The Aylesbury resident later reflected on this with us once more:
‘A few weeks later we were still walking throughout the estate with just the fencing up, they hadn’t put any gates in. Then, all of a sudden, one day I saw them putting gates in. Maybe about three weeks after they started to put the fencing up they started putting these gates still thought well, they are putting gates in clearly they are going to be giving us keys to access to come and go cause we live here, this is our home. And then all of a sudden we was told we couldn’t access the building at certain points and after 27 years of coming in the estate whenever I wanted to at whichever point I wanted to, if I came in on Albany road, her, obviously that’s the nearest bus stop to me, with shopping and stuff which makes it easier, more accessible’.

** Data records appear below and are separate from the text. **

(* ===== verification/PoolStatus.v ===== *)
(** * What a pool reports about itself (status.go, pool.go: Capabilities)

    The availability of a file, the counts of the status report, rebuilding the
    index, and the capabilities derived from the members'. *)
From S2P Require Import Prelude Filepath GoLib SqlText Retry Health PoolState PoolMember PoolPlacement PoolIndex PoolList PoolRepair PoolOps PoolRead.
From stdpp Require Import pretty.
From Stdlib Require Import SpecFloat.
Open Scope Z_scope.

Definition AvailFull : string := "full".
Definition AvailDegraded : string := "degraded".
Definition AvailUnavailable : string := "unavailable".

Record Availability_ := MkAvail {
  av_State : string; av_Live : Z; av_Target : Z; av_Reason : string; BelowMin : bool
}.

Definition state_name (st : HealthState) : string :=
  match st with
  | HealthUp => "up" | HealthDegraded => "degraded" | HealthDown => "down" | HealthOut => "out"
  | HealthDisabled => "disabled" | HealthDraining => "draining"
  end.

Section Status.
Context {W : Type} {E : Env W} {P : Pool}.

(** ** Availability *)

Definition is_reason (s : pst W) (m : member) : string :=
  "member " +:+ m_name m +:+ " is " +:+ state_name (state_of m s).
(** Copies in service, those reachable among them, and the first complaint. *)
Definition tally (s : pst W) (a : Z * Z * string) (r : replicaRow) : Z * Z * string :=
  let '(reachable, inService, reason) := a in
  match byName (rp_member r) with
  | None => a
  | Some m =>
      let complain := if decide (reason = "") then is_reason s m else reason in
      match state_of m s with
      | HealthOut | HealthDisabled => (reachable, inService, complain)
      | st => if usable m (ProbeInterval settings) s && bool_decide (st <> HealthDown)
              then (reachable + 1, inService + 1, reason)
              else (reachable, inService + 1, complain)
      end
  end.
Definition or_else (a b : string) : string := if decide (a = "") then b else a.
Definition of_replicas (n target : Z) : string := pretty n +:+ " of " +:+ pretty target +:+ " replicas".

Definition Availability (pth : string) (s : pst W) : res gerr Availability_ :=
  match cleanPath pth with
  | Err e => Err e
  | Ok pth =>
      let target := fst (targetFor pth s) in
      if decide (pth = "/") then Ok (MkAvail AvailFull target target "" false)
      else match entryAt pth (idx s) with
      | None => Err (wrap "availability" (sent PErrNotFound))
      | Some row =>
          if decide (en_kind row = KindDir) then Ok (MkAvail AvailFull target target "" false)
          else
            let '(reachable, inService, reason) := foldl (tally s) (0, 0, "") (replicasOf pth (en_ctoken row) s) in
            Ok (if decide (reachable = 0)
                then MkAvail AvailUnavailable inService target (or_else reason "no replica on a reachable member") false
                else if decide (inService < minReplicas pth)
                then MkAvail AvailDegraded inService target
                       (or_else reason ("below min_replicas: " +:+ of_replicas inService (minReplicas pth))) true
                else if decide (inService < target)
                then MkAvail AvailDegraded inService target
                       (or_else reason match repair_queue (idx s) !! pth with
                                       | Some q => if decide (rq_reason q <> "") then "repair: " +:+ rq_reason q
                                                   else of_replicas inService target
                                       | None => of_replicas inService target
                                       end) false
                else if decide (reachable < inService) then MkAvail AvailDegraded inService target reason false
                else MkAvail AvailFull inService target "" false)
      end
  end.

Definition unavailableFiles (s : pst W) : Z :=
  count (filter (fun f => av_State <$> (match Availability (fst f) s with Ok a => Some a | Err _ => None end)
                          = Some AvailUnavailable) (plain_files (idx s))).

(** ** Rebuild *)

Definition forget_index (i : index) : index :=
  let i := i <| entries := ∅ |> in
  let i := delete_replicas (fun _ => true) i in
  let i := i <| member_dirs := ∅ |> in
  let i := i <| divergences := ∅ |> in
  i <| repair_queue := ∅ |>.
Definition addNotice (n : string) : M W unit :=
  modify (fun s => if decide (n ∈ notices s) then s
                   else let l := notices s ++ [n] in
                        s <| notices := if decide (50 < length l)%nat then drop (length l - 50) l else l |>).
Definition rebuilt_notice : string :=
  "the index was rebuilt from the members; uploads queued before the rebuild finish as usual (cloudfs uploads flush)".
Definition Rebuild : M W (option gerr) :=
  do- tx (do- exec forget_index; ret (Ok tt));
  do- modify (fun s => foldl (fun s m => upd_mrt m (fun r => (r <| dirIDs := ∅ |>) <| needsScrub := true |>) s) s members);
  let- r := listDir "/" in
  match r with
  | Err e => ret (Some e)
  | Ok _ =>
      let- (_, err) := ScrubOnce in
      match err with
      | Some e => ret (Some e)
      | None => do- addNotice rebuilt_notice; ret None
      end
  end.
End Status.

(** ** Capabilities *)

Record QPS := MkQPS { Meta : float; Download : float; Upload : float }.
Record FullCaps := MkFullCaps {
  HashTypes : gset string; RapidUpload : gset string; RangeRead : bool; fc_PartSize : Z; MaxParts : Z;
  UploadParallel : Z; LinkTTL : Z; LinkShareable : bool; Delta : bool; fc_QPS : QPS; MaxConnsPerHost : Z
}.

(** One round of a "smallest that is declared" field. *)
Definition least (first : bool) (mine c : Z) : Z :=
  if first || (bool_decide (0 < mine) && bool_decide (mine < c)) then mine else c.

Definition caps_step (fan : fanoutMode) (first : bool) (c mc : FullCaps) : FullCaps :=
  let conns := if decide (MaxConnsPerHost mc <= 0) then defaultMaxInflight else MaxConnsPerHost mc in
  MkFullCaps (HashTypes c ∪ HashTypes mc) (RapidUpload c ∪ RapidUpload mc)
    (RangeRead c && RangeRead mc)
    (if decide (fc_PartSize c < fc_PartSize mc) then fc_PartSize mc else fc_PartSize c)
    (least first (MaxParts mc) (MaxParts c))
    (least first (UploadParallel mc) (UploadParallel c))
    (least first (LinkTTL mc) (LinkTTL c))
    (if first then LinkShareable mc else LinkShareable c && LinkShareable mc)
    (Delta c || Delta mc)
    (MkQPS (fadd (Meta (fc_QPS c)) (Meta (fc_QPS mc))) (fadd (Download (fc_QPS c)) (Download (fc_QPS mc)))
       (fadd (Upload (fc_QPS c)) (Upload (fc_QPS mc))))
    (if decide (fan = fanoutOff) then Z.max (MaxConnsPerHost c) conns else MaxConnsPerHost c + conns).

Fixpoint caps_fold (fan : fanoutMode) (first : bool) (c : FullCaps) (ms : list FullCaps) : FullCaps :=
  match ms with [] => c | mc :: rest => caps_fold fan false (caps_step fan first c mc) rest end.

Definition base_caps : FullCaps := MkFullCaps ∅ {[HashSHA1]} true 0 0 0 0 false false (MkQPS f0 f0 f0) 0.
Definition or_default (n d : Z) : Z := if decide (n = 0) then d else n.

(** The members' matrices in declaration order. *)
Definition Capabilities (fan : fanoutMode) (ms : list FullCaps) : FullCaps :=
  let c := caps_fold fan true base_caps ms in
  MkFullCaps (HashTypes c) (RapidUpload c) (RangeRead c) (or_default (fc_PartSize c) 4194304)
    (or_default (MaxParts c) 10000) (or_default (UploadParallel c) 2) (LinkTTL c) (LinkShareable c) (Delta c)
    (fc_QPS c) (MaxConnsPerHost c).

They have many tales of not being able to get into the Estate, waiting for security guards, being stuck outside late at night etc. This has been an entirely unnecessary regime imposed upon the residents. Postal services have been a constant battle to maintain delivery of vital letters as well as general disrepair in the blocks. In March 2016, the main lights in the blocks were broken for four weeks leaving the residents in darkness in the public areas. In December 2016 they were trapped in the lift for an hour when it broke down. The lift has broken down due to a water leak that they had reported a month before to the Council.

 

TWO YEARS LATER: ENOUGH IS ENOUGH

The need for a secure fence is not controversial. It’s normal practice for guarding development sites and having one is not the argument we are making. What FDS residents have been asking for for ages now is easier access such as the gate having a lock and key, a numerical keypad and code or a swipe card lock. None of these things are costly or difficult to install and would give residents the autonomy they should have had from day one to come and go on their own terms. In March 2015, Mark Williams, Southwark Cabinet Member for Regeneration told South London Press: ‘We will continue to review these arrangements to make sure they work for the residents and that we respond to any feedback we receive‘. These ‘arrangements‘ have clearly not worked for residents since day one so what’s the point of continuing to make residents suffer in this way?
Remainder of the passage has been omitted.